The Supreme Court's opinion highlighted three cases – two of which involved state bans on so-called “conversion therapy” for minors – as being erroneously decided for holding that counseling was afforded less constitutional protection as a matter of free speech. As a result, the lower court cases upholding bans on “conversion therapy” were effectively overruled. Because this policy would have the direct and immediate effect of silencing the protected speech of health professionals in Virginia, it would not likely survive a legal challenge. If this Board does go forward with such a violation of free speech, it should expect a legal challenge.

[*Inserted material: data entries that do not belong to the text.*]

(* ===== verification/ProcessData.v ===== *)
(** * What the process forwards

    The frames behind the packets: [SourceData] says which result of a reader's system
    call carries a frame, and [delivers] that the packets on the channel are those
    frames, in order, with at most one given up when the process is stopped. *)
From stdpp Require Import relations.
From S2P Require Import Prelude Capture Forward Health Metrics Main MainCorrect EventLoop TcReader Pipeline Source Process SourceCorrect ProcessInv ProcessLive.

Class SourceData (St In : Type) `{!PacketSource St In} := {
  src_ok : St -> Prop;
  src_data : In -> option (list Z);   (* the bytes of the packet this result becomes *)
  data_next i s r : src_ok s -> src_next i s = Some r ->
    src_ok (src_state r) /\ src_data i = match r with SrcOffer _ p => Some (Data p) | _ => None end;
  data_idle s : src_ok s -> src_ok (src_state (src_idle s));
  data_wake s : src_ok s -> src_ok (src_state (src_wake s))
}.

Section Data.
Context {C : Type} `{!Counter C}.
Context {B : Type} `{!Backend B, !BackendLaws B}.
Context {St In : Type} `{!PacketSource St In, !SourceLaws St In, !SourceData St In}.
Context (order : gmap string Z -> list (string * Z)).

Abbreviation proc := (pstate C B St In).

Definition reader_state (r : reader_pc St) : St :=
  match r with RRun s | RSelect s _ | RReturned s | RClosed s | RDone s => s end.

(** The packet at the select; a packet that was given up. *)
Definition offered (r : reader_pc St) : list Packet := match r with RSelect _ p => [p] | _ => [] end.

(** The frames in what was read: those of the packets sent, then the one at the select
    or, once the reader has left for the context, the one it gave up. *)
Definition delivers (s : proc) : Prop :=
  src_ok (reader_state (p_reader s)) /\
  exists lost, omap src_data (p_input s) = (Data <$> h_sent (p_hist s)) ++ lost /\
    (if in_loop (p_reader s) then lost = Data <$> offered (p_reader s)
     else (length lost <= 1)%nat /\ (lost <> [] -> p_ctx s = true)).

Lemma reader_state_after st : reader_state (after_src st) = src_state st.
Proof using Type. by destruct st. Qed.

Lemma delivers_ctx (s : proc) : delivers s -> delivers (set_ctx s).
Proof using Type.
  intros (Hok & lost & Hf & Hl). split; [done|]. exists lost. split; [done|].
  cbn. destruct (in_loop (p_reader s)); [done|]. by destruct Hl.
Qed.

(** Nothing but the reader's steps and the context matters. *)
Lemma delivers_same (s s' : proc) :
  p_reader s' = p_reader s -> p_input s' = p_input s -> h_sent (p_hist s') = h_sent (p_hist s) ->
  p_ctx s' = p_ctx s -> delivers s -> delivers s'.
Proof using Type. unfold delivers. by intros -> -> -> ->. Qed.

Lemma delivers_call (s : proc) r i st h :
  delivers s -> p_reader s = RRun r -> src_next i r = Some st ->
  h_sent h = h_sent (p_hist s) -> delivers (set_hist h (set_reader (after_src st) (set_input (p_input s ++ [i]) s))).
Proof using Type.
  intros (Hok & lost & Hf & Hl) Hr Hn Hh. rewrite Hr in *. cbn in *. subst lost.
  destruct (data_next i r st Hok Hn) as [Hok' Hd]. unfold delivers. cbn. rewrite reader_state_after.
  split; [done|]. rewrite omap_app, Hf, app_nil_r, Hh. cbn. rewrite Hd.
  exists (match st with SrcOffer _ p => [Data p] | _ => [] end).
  destruct st as [s1|s1 p|s1]; cbn; [by rewrite app_nil_r|done|]. rewrite app_nil_r. split_and!; [done|lia|done].
Qed.

(** A step of the reader that reads nothing and offers nothing. *)
Lemma delivers_quiet (s : proc) r st :
  delivers s -> p_reader s = RRun r -> src_ok (src_state st) -> (forall s1 p, st <> SrcOffer s1 p) ->
  delivers (set_reader (after_src st) s).
Proof using Type.
  intros (Hok & lost & Hf & Hl) Hr Hst Hno. rewrite Hr in *. cbn in *. subst lost.
  unfold delivers. cbn. rewrite reader_state_after. split; [done|]. exists [].
  split; [done|]. destruct st as [s1|s1 p|s1]; cbn; [done|by destruct (Hno s1 p)|]. split; [lia|done].
Qed.

Lemma delivers_step a (s s' : proc) : delivers s -> pmove order a s s' -> delivers s'.
Proof using SourceLaws0.
  intros Hd Hs. pmove_cases Hs; try (by eapply delivers_same; [..|exact Hd]).
  - eapply (delivers_same (set_ctx s)); [done..|]. by apply delivers_ctx.
  - by eapply delivers_call.
  - eapply delivers_quiet; [done..|apply data_idle|apply idle_quiet]. destruct Hd as [Hok _]. by rewrite H in Hok.
  - eapply delivers_quiet; [done..|apply data_wake|].
    + destruct Hd as [Hok _]. by rewrite H in Hok.
    + destruct (wake_returns r Hb) as [r' ->]. done.
  - destruct Hd as (Hok & lost & Hf & Hlo). rewrite H in *. cbn in *. subst lost.
    split; [done|]. exists []. cbn. by rewrite fmap_app, app_nil_r.
  - destruct Hd as (Hok & lost & Hf & Hlo). rewrite H in *. cbn in *. subst lost.
    split; [done|]. exists [Data p]. cbn. by split_and!.
  - destruct Hd as (Hok & lost & Hf & Hlo). rewrite H in *. cbn in *. split; [done|]. by exists lost.
  - destruct Hd as (Hok & lost & Hf & Hlo). rewrite H in *. cbn in *. split; [done|]. by exists lost.
  - by apply delivers_ctx.
Qed.

Lemma delivers_reach (s s' : proc) : delivers s -> preach order s s' -> delivers s'.
Proof using SourceLaws0.
  intros Hd Hr. induction Hr as [|s s1 s' (a & _ & Hs) _ IH]; [done|]. by eapply IH, delivers_step.
Qed.

Lemma delivers_started sn0 r b : src_ok r -> delivers (started (C := C) sn0 r b).
Proof using Type. intros Hok. split; [done|]. by exists []. Qed.

(** At the end the datagrams are those of the frames that were read, but for at most
    one, which the reader held when the process was told to stop. *)
Lemma exit_wire ParseIP DialUDP addr vni mtu f m hs r b (s : proc) c :
  New ParseIP DialUDP addr vni mtu = Ok f -> fresh_start b r -> src_ok r ->
  preach order (started (mkSensor m hs f []) r b) s -> p_main s = MExit c ->
  exists forwarded lost, (length lost <= 1)%nat /\ omap src_data (p_input s) = forwarded ++ lost /\
    s_wire (p_sensor s) = app (vxlan_header vni) <$> List.filter (fun d => Z.of_nat (length d) <=? mtu - 50) forwarded.
Proof.
  intros Hf Hb Hok Hr Hm. pose proof (reach_inv order _ _ _ _ _ _ _ _ _ _ _ Hf Hb Hr) as Hp.
  destruct (delivers_reach _ _ (delivers_started _ r b Hok) Hr) as (_ & lost & Hfr & Hlo).
  destruct (leaving_done _ s c Hp Hm) as (-> & Hbuf & _ & _ & Hsent). rewrite <- Hsent in Hfr.
  pose proof (inv_wire _ _ _ _ _ _ _ _ _ Hf Hp) as Hw. rewrite Hm in Hw. cbn in Hw. rewrite app_nil_r in Hw.
  assert (Hl : in_loop (p_reader s) = false).
  { destruct Hp as [Hc _]. destruct (pi_past _ Hc) as [_ Hcl]; [by rewrite Hm|].
    rewrite (pi_closed _ Hc) in Hcl. by destruct (p_reader s). }
  rewrite Hl in Hlo. eexists _, lost. split_and!; [apply Hlo|exact Hfr|]. rewrite Hw. apply wire_data.
Qed.
End Data.

(** ** The reader of the process is its machine *)
Section Reader.
Context {C : Type} `{!Counter C}.
Context {B : Type} `{!Backend B}.
Context {St In : Type} `{!PacketSource St In}.
Context (order : gmap string Z -> list (string * Z)).

Abbreviation proc := (pstate C B St In).

Definition inputs_of (tr : list (label In)) : list In := omap (fun l => match l with LIn i => Some i | _ => None end) tr.

(** Where the machine stands: closing the channel and the WaitGroup are not its steps. *)
Definition machine_pc (r : reader_pc St) : reader_pc St := match r with RClosed s | RDone s => RReturned s | _ => r end.

Definition machine_run (r0 : St) (s : proc) : Prop :=
  exists tr, mrun tr ([], RRun r0) (h_sent (p_hist s), machine_pc (p_reader s)) /\ p_input s = inputs_of tr.

Lemma machine_after st : machine_pc (after_src st) = after_src (St := St) st.
Proof using Type. by destruct st. Qed.

Lemma inputs_snoc tr l : inputs_of (tr ++ [l]) = inputs_of tr ++ inputs_of [l].
Proof using Type. unfold inputs_of. by rewrite omap_app. Qed.

Lemma machine_step r0 a (s s' : proc) : machine_run r0 s -> pmove order a s s' -> machine_run r0 s'.
Proof using Type.
  intros (tr & Hr & Hin) Hs. unfold machine_run. pmove_cases Hs; cbn; try (by exists tr);
    rewrite H in Hr; cbn in Hr; rewrite ?machine_after, ?Hin.
  - exists (tr ++ [LIn i]). rewrite inputs_snoc. split; [by eapply mrun_snoc, m_call|done].
  - exists (tr ++ [LNothing]). rewrite inputs_snoc, app_nil_r. split; [by eapply mrun_snoc, m_nothing|done].
  - exists (tr ++ [LWoken]). rewrite inputs_snoc, app_nil_r. split; [by eapply mrun_snoc, m_woken|done].
  - exists (tr ++ [LSent]). rewrite inputs_snoc, app_nil_r. split; [by eapply mrun_snoc, m_sent|done].
  - exists (tr ++ [LGaveUp]). rewrite inputs_snoc, app_nil_r. split; [by eapply mrun_snoc, m_gave_up|done].
  - by exists tr.
  - by exists tr.
Qed.

Lemma machine_reach sn0 r0 b (s : proc) : preach order (started sn0 r0 b) s -> machine_run r0 s.
Proof using Type.
  intros Hr. assert (H0 : machine_run r0 (started (C := C) sn0 r0 b)).
  { exists []. split; [constructor|done]. }
  revert H0. generalize (started (C := C) (In := In) sn0 r0 b) Hr. clear Hr.
  intros s0 Hr. induction Hr as [|s0 s1 s (a & _ & Hs) _ IH]; intros H0; [done|]. by eapply IH, machine_step.
Qed.
End Reader.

Effectively prohibiting the practice of so-called “conversion therapy” among licensed psychologists, as the draft Guidance Document defines that term, goes too far in its attempt to address the hypothetical concerns some have raised. (It is worth noting that no known complaints been ever been received by any of the health regulatory boards concerning "conversion therapy.") As the term is now broadly and vaguely defined, it “compels individuals to contradict their most deeply held beliefs, beliefs grounded in basic philosophical, ethical, or religious precepts, or all of these.” NIFLA v. Becerra, 138 S. Ct. 2361, 2379 (Kennedy, J., concurring).That is something this Board may not do.
The Supreme Court in NIFLA cautioned that “when the government polices the content of professional speech, it can fail to ‘preserve an uninhibited marketplace of ideas in which truth will ultimately prevail.’” Id. at 2374 (quoting McCullen v. Coakley, 134 S. Ct. 2518, 2529 (2014)). There are significant disagreements about the merit of therapies which help a young person resolve, in some cases by reversing, their unwanted sexual attractions or gender confusion. These disagreements should be settled in the marketplace of ideas and according to the wishes of the minor and his or her parents. The effect of this regulation, however, would only be to silence unpopular ideas and suppress information.
We urge this Board to heed the U.S. Supreme Court’s words when it observed that “‘the best test of truth is the power of the thought to get itself accepted in the competition of the market’ and the people lose when the government is the one deciding which ideas should prevail.” Id. at 2375 (quoting Abrams v. United States, 250 U.S. 616, 630 (1919) (Holmes, J., dissenting)).